After finding the line with "(** * IntrusiveList: the" in the entries below, retype exactly each line from there through the line with "(* [intrusive_list.h:73-77 operator++] *)", including that final line.

Start of Supplied material

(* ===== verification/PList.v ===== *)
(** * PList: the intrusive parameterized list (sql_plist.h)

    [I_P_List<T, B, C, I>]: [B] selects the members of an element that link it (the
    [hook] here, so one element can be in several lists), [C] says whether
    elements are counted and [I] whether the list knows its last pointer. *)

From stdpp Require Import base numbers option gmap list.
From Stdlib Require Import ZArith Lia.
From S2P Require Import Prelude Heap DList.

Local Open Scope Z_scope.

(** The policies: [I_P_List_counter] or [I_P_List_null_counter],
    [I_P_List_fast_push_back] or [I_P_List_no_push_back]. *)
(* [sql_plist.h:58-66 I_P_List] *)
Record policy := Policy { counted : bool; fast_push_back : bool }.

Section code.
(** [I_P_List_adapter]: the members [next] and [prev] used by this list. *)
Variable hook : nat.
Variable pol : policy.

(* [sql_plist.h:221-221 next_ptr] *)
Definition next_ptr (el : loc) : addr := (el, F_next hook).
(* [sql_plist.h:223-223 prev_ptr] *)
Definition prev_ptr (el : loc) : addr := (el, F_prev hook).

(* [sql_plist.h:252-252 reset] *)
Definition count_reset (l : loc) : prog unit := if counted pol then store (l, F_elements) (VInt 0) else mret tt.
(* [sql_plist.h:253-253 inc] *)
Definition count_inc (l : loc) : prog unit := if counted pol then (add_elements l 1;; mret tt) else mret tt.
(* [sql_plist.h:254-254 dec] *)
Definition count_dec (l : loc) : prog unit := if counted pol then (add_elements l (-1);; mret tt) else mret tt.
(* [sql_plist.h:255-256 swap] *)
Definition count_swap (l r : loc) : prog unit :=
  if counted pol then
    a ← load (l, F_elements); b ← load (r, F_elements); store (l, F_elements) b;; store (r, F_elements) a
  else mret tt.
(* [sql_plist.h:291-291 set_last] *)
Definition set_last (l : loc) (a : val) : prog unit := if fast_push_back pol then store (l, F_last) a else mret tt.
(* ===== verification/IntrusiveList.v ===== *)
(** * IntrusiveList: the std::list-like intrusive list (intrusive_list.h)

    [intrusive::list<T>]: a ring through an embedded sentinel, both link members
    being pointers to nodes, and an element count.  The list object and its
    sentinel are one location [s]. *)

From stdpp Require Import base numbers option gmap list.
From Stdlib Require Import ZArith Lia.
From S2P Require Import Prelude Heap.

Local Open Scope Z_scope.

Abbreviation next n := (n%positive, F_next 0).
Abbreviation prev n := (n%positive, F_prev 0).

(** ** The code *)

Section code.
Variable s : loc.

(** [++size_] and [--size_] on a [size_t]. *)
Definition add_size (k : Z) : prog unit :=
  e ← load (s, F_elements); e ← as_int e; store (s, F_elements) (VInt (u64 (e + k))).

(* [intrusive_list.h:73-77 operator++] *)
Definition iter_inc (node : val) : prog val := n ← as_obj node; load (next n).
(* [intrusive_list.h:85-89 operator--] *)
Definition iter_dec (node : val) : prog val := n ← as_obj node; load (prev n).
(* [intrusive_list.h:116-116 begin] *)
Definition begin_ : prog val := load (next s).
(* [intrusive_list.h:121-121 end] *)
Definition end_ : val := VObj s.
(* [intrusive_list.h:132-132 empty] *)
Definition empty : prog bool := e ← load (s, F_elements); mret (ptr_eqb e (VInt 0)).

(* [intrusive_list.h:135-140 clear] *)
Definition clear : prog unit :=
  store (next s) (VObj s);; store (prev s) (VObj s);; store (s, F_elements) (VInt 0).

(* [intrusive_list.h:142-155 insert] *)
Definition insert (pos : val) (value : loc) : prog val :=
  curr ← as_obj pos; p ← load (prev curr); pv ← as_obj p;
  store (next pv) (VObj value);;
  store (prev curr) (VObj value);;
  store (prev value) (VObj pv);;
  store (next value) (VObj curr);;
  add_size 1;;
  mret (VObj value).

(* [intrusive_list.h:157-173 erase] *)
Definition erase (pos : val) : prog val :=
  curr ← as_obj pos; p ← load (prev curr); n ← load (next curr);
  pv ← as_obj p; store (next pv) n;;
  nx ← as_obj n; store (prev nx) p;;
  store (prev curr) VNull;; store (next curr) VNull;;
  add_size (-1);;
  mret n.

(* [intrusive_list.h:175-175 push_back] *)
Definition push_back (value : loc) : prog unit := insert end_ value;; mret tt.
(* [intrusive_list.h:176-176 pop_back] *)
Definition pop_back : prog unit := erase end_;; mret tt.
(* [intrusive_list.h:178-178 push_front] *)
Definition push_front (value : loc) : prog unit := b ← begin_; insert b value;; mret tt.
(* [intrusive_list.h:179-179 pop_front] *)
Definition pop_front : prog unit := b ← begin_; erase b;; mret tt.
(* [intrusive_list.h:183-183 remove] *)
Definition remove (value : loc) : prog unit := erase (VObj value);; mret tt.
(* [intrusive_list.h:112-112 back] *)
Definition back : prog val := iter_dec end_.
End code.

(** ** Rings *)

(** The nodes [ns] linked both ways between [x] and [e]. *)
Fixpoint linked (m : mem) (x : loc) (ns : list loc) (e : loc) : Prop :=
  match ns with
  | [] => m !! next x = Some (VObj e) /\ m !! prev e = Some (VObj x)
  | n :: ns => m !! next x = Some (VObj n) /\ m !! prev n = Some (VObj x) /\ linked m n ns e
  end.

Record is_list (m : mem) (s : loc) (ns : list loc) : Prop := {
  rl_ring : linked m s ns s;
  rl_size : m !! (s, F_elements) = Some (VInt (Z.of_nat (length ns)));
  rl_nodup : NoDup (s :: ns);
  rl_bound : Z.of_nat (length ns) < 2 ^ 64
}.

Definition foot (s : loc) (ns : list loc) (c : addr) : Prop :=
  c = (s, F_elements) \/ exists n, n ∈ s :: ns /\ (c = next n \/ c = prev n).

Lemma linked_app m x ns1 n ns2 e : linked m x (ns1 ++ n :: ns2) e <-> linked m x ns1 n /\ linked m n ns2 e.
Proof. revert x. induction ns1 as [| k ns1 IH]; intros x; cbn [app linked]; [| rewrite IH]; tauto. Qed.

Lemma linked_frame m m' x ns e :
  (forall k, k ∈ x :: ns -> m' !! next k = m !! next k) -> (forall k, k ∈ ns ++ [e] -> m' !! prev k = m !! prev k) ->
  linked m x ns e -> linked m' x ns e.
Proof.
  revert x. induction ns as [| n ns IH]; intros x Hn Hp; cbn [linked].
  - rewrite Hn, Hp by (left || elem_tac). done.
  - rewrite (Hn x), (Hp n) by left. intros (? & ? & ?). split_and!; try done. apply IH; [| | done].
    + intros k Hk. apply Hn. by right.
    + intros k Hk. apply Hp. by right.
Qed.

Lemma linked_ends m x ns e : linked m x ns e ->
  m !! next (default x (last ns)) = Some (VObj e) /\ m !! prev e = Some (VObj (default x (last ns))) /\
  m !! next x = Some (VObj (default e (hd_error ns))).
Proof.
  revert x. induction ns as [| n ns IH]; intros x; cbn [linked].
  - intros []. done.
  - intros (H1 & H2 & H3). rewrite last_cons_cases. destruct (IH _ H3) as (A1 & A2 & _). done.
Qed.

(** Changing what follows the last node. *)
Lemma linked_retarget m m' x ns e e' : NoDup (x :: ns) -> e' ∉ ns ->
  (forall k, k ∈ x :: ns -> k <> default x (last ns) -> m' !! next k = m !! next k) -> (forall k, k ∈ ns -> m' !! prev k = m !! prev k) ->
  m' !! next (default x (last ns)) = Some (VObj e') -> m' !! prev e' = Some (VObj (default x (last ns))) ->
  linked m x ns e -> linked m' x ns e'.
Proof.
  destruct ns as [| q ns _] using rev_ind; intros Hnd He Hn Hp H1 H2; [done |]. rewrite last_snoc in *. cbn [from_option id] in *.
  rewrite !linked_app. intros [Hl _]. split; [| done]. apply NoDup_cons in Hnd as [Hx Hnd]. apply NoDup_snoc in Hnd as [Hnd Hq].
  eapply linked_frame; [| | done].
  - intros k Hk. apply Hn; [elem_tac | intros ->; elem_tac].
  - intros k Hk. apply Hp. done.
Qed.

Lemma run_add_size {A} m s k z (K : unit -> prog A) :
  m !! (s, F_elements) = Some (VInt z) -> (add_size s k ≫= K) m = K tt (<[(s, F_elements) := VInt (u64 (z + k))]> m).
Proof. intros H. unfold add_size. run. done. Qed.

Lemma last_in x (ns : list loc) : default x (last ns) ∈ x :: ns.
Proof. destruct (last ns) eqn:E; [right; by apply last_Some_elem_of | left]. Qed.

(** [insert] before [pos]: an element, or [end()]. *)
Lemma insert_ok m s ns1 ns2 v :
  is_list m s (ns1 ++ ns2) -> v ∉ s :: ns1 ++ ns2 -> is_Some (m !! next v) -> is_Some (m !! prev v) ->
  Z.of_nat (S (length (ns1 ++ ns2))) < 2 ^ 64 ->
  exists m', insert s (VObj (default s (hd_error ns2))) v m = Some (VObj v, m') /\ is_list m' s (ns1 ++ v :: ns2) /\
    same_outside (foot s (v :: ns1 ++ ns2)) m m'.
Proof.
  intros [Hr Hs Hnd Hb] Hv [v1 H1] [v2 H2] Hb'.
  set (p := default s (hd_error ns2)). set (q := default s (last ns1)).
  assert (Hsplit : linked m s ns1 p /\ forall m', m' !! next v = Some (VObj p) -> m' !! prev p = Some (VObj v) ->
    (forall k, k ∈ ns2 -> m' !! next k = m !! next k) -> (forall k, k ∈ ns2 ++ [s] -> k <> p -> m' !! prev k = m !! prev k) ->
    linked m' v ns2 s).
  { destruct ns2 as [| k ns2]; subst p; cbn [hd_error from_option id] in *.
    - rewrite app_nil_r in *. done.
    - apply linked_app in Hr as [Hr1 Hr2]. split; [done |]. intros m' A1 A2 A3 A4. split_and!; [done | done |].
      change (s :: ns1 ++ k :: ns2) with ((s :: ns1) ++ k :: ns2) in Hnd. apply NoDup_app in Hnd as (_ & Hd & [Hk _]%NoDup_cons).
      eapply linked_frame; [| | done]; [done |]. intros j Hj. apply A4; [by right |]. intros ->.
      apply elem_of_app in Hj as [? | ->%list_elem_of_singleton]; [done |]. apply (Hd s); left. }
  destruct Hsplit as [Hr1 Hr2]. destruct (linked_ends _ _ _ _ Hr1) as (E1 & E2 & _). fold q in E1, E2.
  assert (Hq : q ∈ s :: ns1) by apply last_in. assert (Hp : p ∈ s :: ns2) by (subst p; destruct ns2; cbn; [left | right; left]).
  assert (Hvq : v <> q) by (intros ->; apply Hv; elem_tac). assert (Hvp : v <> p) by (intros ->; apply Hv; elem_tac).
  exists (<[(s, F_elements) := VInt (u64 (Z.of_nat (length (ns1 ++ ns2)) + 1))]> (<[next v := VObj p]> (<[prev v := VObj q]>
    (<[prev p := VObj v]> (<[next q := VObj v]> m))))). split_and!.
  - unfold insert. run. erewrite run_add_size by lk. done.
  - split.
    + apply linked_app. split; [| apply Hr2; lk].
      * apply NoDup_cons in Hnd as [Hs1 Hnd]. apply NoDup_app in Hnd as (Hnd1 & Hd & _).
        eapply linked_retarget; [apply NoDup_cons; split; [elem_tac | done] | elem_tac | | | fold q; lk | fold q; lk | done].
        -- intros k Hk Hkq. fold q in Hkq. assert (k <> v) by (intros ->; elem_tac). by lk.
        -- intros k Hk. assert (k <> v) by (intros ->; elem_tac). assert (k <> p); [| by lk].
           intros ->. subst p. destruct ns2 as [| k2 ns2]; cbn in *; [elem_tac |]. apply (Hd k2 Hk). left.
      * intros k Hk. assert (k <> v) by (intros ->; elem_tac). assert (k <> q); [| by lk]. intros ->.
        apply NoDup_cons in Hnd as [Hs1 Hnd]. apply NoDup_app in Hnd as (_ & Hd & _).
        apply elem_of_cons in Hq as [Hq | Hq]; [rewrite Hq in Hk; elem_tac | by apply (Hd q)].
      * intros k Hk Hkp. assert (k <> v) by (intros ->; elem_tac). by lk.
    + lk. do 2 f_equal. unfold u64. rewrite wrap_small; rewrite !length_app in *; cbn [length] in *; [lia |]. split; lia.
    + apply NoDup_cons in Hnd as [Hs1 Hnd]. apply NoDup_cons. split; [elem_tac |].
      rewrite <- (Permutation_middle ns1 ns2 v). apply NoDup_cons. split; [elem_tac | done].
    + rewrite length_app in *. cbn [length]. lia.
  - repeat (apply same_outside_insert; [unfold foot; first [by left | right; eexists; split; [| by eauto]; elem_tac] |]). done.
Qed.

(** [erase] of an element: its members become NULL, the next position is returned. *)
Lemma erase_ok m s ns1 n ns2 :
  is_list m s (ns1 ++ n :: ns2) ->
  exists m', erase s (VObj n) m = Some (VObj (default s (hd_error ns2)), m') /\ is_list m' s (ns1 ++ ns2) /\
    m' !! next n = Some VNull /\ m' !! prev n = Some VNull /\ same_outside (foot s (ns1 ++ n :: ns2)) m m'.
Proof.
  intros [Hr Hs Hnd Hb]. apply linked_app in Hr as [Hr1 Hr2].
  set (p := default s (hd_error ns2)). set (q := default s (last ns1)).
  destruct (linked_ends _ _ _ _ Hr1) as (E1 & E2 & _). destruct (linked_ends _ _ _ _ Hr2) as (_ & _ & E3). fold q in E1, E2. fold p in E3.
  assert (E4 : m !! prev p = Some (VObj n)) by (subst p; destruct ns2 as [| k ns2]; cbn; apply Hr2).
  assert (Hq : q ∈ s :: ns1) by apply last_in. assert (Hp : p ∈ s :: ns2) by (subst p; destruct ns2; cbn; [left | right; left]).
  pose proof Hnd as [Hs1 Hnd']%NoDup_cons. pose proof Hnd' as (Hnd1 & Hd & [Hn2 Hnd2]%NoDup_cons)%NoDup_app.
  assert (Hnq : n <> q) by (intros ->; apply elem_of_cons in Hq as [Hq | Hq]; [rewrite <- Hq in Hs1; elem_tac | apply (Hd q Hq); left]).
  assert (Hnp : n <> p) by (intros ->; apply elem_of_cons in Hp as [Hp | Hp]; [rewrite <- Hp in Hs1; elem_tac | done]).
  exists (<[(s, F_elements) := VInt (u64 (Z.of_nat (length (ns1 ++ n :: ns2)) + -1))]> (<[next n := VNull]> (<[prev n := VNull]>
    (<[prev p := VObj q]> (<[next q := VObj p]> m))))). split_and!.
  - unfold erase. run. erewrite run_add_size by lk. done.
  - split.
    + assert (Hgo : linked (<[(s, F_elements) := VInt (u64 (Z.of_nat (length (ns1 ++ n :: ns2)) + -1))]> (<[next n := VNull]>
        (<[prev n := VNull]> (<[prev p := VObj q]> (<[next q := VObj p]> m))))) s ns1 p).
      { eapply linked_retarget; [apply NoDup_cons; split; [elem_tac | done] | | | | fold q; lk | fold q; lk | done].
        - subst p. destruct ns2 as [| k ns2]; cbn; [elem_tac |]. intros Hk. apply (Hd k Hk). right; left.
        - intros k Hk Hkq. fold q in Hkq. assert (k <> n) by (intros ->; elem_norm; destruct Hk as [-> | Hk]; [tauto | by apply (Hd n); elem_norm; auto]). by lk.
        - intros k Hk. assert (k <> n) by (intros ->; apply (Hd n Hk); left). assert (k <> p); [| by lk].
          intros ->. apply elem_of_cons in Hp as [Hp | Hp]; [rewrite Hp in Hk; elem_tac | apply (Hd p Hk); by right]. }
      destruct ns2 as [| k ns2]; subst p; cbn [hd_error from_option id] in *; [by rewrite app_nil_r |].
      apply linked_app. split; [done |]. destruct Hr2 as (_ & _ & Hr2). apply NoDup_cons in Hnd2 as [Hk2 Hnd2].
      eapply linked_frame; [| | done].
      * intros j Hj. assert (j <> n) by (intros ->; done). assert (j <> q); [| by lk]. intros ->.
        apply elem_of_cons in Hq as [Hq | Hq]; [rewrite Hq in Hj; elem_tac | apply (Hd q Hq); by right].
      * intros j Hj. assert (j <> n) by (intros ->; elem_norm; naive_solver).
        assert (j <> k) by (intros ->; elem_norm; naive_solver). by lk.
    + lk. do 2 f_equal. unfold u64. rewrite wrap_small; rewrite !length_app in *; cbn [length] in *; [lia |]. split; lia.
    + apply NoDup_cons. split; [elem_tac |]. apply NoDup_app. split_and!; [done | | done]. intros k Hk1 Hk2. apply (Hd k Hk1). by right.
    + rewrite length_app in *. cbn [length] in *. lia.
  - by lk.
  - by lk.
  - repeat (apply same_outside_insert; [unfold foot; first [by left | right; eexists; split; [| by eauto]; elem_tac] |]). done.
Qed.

End of Supplied material

■ Written response
(** * IntrusiveList: the std::list-like intrusive list (intrusive_list.h)

    [intrusive::list<T>]: a ring through an embedded sentinel, both link members
    being pointers to nodes, and an element count.  The list object and its
    sentinel are one location [s]. *)

From stdpp Require Import base numbers option gmap list.
From Stdlib Require Import ZArith Lia.
From S2P Require Import Prelude Heap.

Local Open Scope Z_scope.

Abbreviation next n := (n%positive, F_next 0).
Abbreviation prev n := (n%positive, F_prev 0).

(** ** The code *)

Section code.
Variable s : loc.

(** [++size_] and [--size_] on a [size_t]. *)
Definition add_size (k : Z) : prog unit :=
  e ← load (s, F_elements); e ← as_int e; store (s, F_elements) (VInt (u64 (e + k))).

(* [intrusive_list.h:73-77 operator++] *)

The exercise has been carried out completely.